Professional ratings
Review scores
| Source | Rating |
| Hi-Fi News & Record Review | A:1* |
| Los Angeles Times | Star |
| Tom Hull – on the Web | B |
| Allmusic | Star |
| The Village Voice | B+ |

==Overview==
The lead single, "Real Love", reached No. 8 on the Billboard Hot R&B Songs chart, as well No. 11 on the Billboard Dance Single Sales chart, and No. 14 on the Billboard Dance Music/Club Play Singles chart. A second single, "Somebody Loves You", reached No. 24 on the Billboard Hot R&B Songs chart.

==Critical reception==
Connie Johnson of the Los Angeles Times, in a 3/5 stars review remarked, "If we pray together, maybe we can stay together,” El DeBarge earnestly sings on one track in a manner that recalls Marvin Gaye’s classic “What's Going On.” The Gaye influence has always been obvious in this singer-songwriter’s music, and “Gemini” sounds like Gaye-meets-Guy."

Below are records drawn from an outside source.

(** * Stellar luminosity demo (StellarGraph/stellar_graph.py)

    A shallow embedding of the Streamlit script: the Stefan-Boltzmann
    function [luminosity] on the slider's int and on the float samples
    of the curve, the colour normalisation, the text block that splits
    the scientific notation of the luminosity, and the session state
    that the slider edits.

    Python's [float] is IEEE-754 binary64; it is modelled by Rocq's
    primitive [float], whose operations are the same correctly rounded
    binary64 operations.  Python's [int] is modelled by [Z]. *)

From stdpp Require Import gmap strings.
From Stdlib Require Import ZArith QArith Qabs Qpower Qfield Floats Reals Qreals Psatz Machin.
From Stdlib Require Import List Ascii String DecimalString.
Import ListNotations.

#[local] Set Warnings "-inexact-float".

(** ** Python numbers *)

Module PyFloat.

(** [float(n)] for a Python int: the nearest binary64 number, ties to
    even; [None] stands for [OverflowError] (int too large to convert
    to float). *)
Definition float_of_int (n : Z) : option float :=
  match binary_normalize prec emax n 0 false with
  | S754_infinity _ => None
  | sf => Some (SF2Prim sf)
  end.

(** The rational number a finite float denotes (0 for infinities and
    NaN, which [is_finite] tells apart). *)
Definition SF2Q (sf : spec_float) : Q :=
  match sf with
  | S754_finite s m e => inject_Z (cond_Zopp s (Zpos m)) * Qpower 2 e
  | _ => 0
  end.

Definition F2Q (x : float) : Q := SF2Q (Prim2SF x).

(** A Python int as an exact (unrounded) operand of a float operation. *)
Definition Z2SF (n : Z) : spec_float :=
  match n with
  | Z0 => S754_zero false
  | Zpos p => S754_finite false p 0
  | Zneg p => S754_finite true p 0
  end.

(** [a / b] on Python ints (true division): the correctly rounded
    quotient of the exact integers; [None] stands for
    [ZeroDivisionError] and for [OverflowError]. *)
Definition int_truediv (a b : Z) : option float :=
  if (b =? 0)%Z then None
  else match SFdiv prec emax (Z2SF a) (Z2SF b) with
       | S754_infinity _ => None
       | sf => Some (SF2Prim sf)
       end.

(** *** Decimal output

    [format(x, '.2e')] and [format(x, '.1f')] print the correctly
    rounded decimal digits of the exact value of [x], ties to even. *)

(** [n / d] rounded to the nearest integer, ties to even
    ([0 <= n], [0 < d]). *)
Definition round_half_even (n d : Z) : Z :=
  let q := (n / d)%Z in
  match (2 * (n mod d) ?= d)%Z with
  | Lt => q
  | Gt => (q + 1)%Z
  | Eq => if Z.even q then q else (q + 1)%Z
  end.

(** While [10 * d <= n], multiply [d] by ten and count. *)
Fixpoint scale_down (fuel : nat) (n d e : Z) : Z * Z * Z :=
  match fuel with
  | O => (n, d, e)
  | S k => if (10 * d <=? n)%Z then scale_down k n (10 * d) (e + 1) else (n, d, e)
  end.

(** While [n < d], multiply [n] by ten and count down. *)
Fixpoint scale_up (fuel : nat) (n d e : Z) : Z * Z * Z :=
  match fuel with
  | O => (n, d, e)
  | S k => if (n <? d)%Z then scale_up k (10 * n) d (e - 1) else (n, d, e)
  end.

(** [(n', d', e)] with [n / d = n' / d' * 10^e] and [d' <= n' < 10 * d']:
    [e] is the decimal exponent of the positive rational [n / d].
    Every step multiplies by ten, so the binary lengths bound the
    number of steps. *)
Definition normalize10 (n d : Z) : Z * Z * Z :=
  let '(n1, d1, e1) := scale_down (S (Z.to_nat (Z.log2 n))) n d 0 in
  scale_up (S (Z.to_nat (Z.log2 d1))) n1 d1 e1.

(** Three significant digits [100 .. 999] and the decimal exponent. *)
Definition sci_digits (n d : Z) : Z * Z :=
  let '(n1, d1, e1) := normalize10 n d in
  let m := round_half_even (100 * n1) d1 in
  if (m =? 1000)%Z then (100, e1 + 1)%Z else (m, e1).

Definition digit (k : Z) : ascii :=
  match Z.to_nat k with
  | 0%nat => "0" | 1%nat => "1" | 2%nat => "2" | 3%nat => "3" | 4%nat => "4"
  | 5%nat => "5" | 6%nat => "6" | 7%nat => "7" | 8%nat => "8" | _ => "9"
  end%char.

Definition decimal (k : Z) : string :=
  NilZero.string_of_uint (N.to_uint (Z.to_N k)).

Definition sign_str (s : bool) : string := if s then "-" else "".

(** The mantissa [d.dd] of three significant digits. *)
Definition mantissa_str (m : Z) : string :=
  String (digit (m / 100)) (String "." (String (digit (m / 10 mod 10))
    (String (digit (m mod 10)) ""))).
(** * Model Card Toolkit

    A shallow embedding of the toolkit's packaging script [setup.py] (the
    two distutils commands it installs) and of the model-card core that the
    design document describes: the data model, the merger, the schema
    registry and the migrator.

    Layout: definitions first (one module per component), then the
    theorems. *)

From stdpp Require Import gmap strings list fin_maps.
From Stdlib Require Import QArith.

#[local] Close Scope Q_scope.
#[local] Open Scope string_scope.
#[local] Open Scope list_scope.

(** ** Part I: definitions *)

(** *** setup.py *)

Module Setup.

(** Python values of type [str | None], as [spawn.find_executable] returns
    them. *)
Definition PyStr := option string.

(** Python's truth test on such a value: [None] and the empty string are
    false, every other string is true. *)
Definition py_truthy (v : PyStr) : bool :=
  match v with
  | None => false
  | Some s => negb (String.eqb s EmptyString)
  end.

Definition py_not (v : PyStr) : bool := negb (py_truthy v).

(** What the script asks of its host: [distutils.spawn.find_executable]
    and [platform.system].  Both belong to the Python distribution, not to
    the script, and are taken as given. *)
Record Host := {
  find_executable : string → PyStr;
  platform_system : string
}.

(** The calls a command makes to the host, in the order it makes them. *)
Inductive Call :=
  | CallFindExecutable (name : string)
  | CallPlatformSystem.

Inductive Exn :=
  | RuntimeError (msg : string)
  | AttributeError (attr : string).

(** The attributes [_BazelBuildCommand] keeps on [self].  An attribute is
    [None] until the first assignment to it ([initialize_options] assigns
    nothing). *)
Record _BazelBuildCommand := {
  _bazel_cmd : option PyStr;
  _additional_build_options : option (list string)
}.

Definition initialize_options : _BazelBuildCommand :=
  {| _bazel_cmd := None; _additional_build_options := None |}.

(** The state a method runs in: the object and the host calls so far. *)
Record State := {
  self : _BazelBuildCommand;
  calls : list Call
}.

Inductive Outcome (A : Type) :=
  | Returned (a : A)
  | Raised (e : Exn).
Arguments Returned {A} a.
Arguments Raised {A} e.

(** A method body: state in, outcome and state out.  A raised exception
    keeps the state reached so far (assignments to [self] are not undone). *)
Definition M (A : Type) : Type := State → Outcome A * State.

#[export] Instance M_ret : MRet M := λ A a s, (Returned a, s).
#[export] Instance M_bind : MBind M := λ A B f m s,
  match m s with
  | (Returned a, s') => f a s'
  | (Raised e, s') => (Raised e, s')
  end.

Definition raise {A} (e : Exn) : M A := λ s, (Raised e, s).

Definition log (c : Call) : M unit :=
  λ s, (Returned tt, {| self := self s; calls := calls s ++ [c] |}).

Definition spawn_find_executable (h : Host) (name : string) : M PyStr :=
  log (CallFindExecutable name);; mret (find_executable h name).

Definition platform_system_call (h : Host) : M string :=
  log CallPlatformSystem;; mret (platform_system h).

Definition set_bazel_cmd (v : PyStr) : M unit :=
  λ s, (Returned tt,
        {| self := {| _bazel_cmd := Some v;
                      _additional_build_options :=
                        _additional_build_options (self s) |};
           calls := calls s |}).

Definition get_bazel_cmd : M PyStr :=
  λ s, match _bazel_cmd (self s) with
       | Some v => (Returned v, s)
       | None => (Raised (AttributeError "_bazel_cmd"), s)
       end.

Definition set_additional_build_options (v : list string) : M unit :=
  λ s, (Returned tt,
        {| self := {| _bazel_cmd := _bazel_cmd (self s);
                      _additional_build_options := Some v |};
           calls := calls s |}).

Definition dquote : string := String (Ascii.ascii_of_nat 34) EmptyString.

Definition bazel_missing_msg : string :=
  "Could not find " ++ dquote ++ "bazel" ++ dquote ++ " or " ++ dquote
  ++ "bazelisk" ++ dquote ++ " binary. Please visit "
  ++ "https://docs.bazel.build/versions/master/install.html for "
  ++ "installation instruction.".

(** [_BazelBuildCommand.finalize_options]. *)
Definition finalize_options (h : Host) : M unit :=
  c ← spawn_find_executable h "bazel";
  set_bazel_cmd c;;
  c ← get_bazel_cmd;
  (if py_not c
   then c' ← spawn_find_executable h "bazelisk"; set_bazel_cmd c'
   else mret tt);;
  c ← get_bazel_cmd;
  (if py_not c then raise (RuntimeError bazel_missing_msg) else mret tt);;
  set_additional_build_options [];;
  sys ← platform_system_call h;
  if String.eqb sys "Darwin"
  then set_additional_build_options ["--macos_minimum_os=10.9"]
  else mret tt.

Jason Elias of Allmusic praised the album saying, "El DeBarge's first solo effort failed to lure the pop audience and left many R&B fans disenchanted. Gemini, released three years later, comes close to achieving the singer's potential as a solo artist. Since Gemini is mostly a self-production, it bares El's harmonic imprint and is more adventurous than many of the R&B albums released around the same time."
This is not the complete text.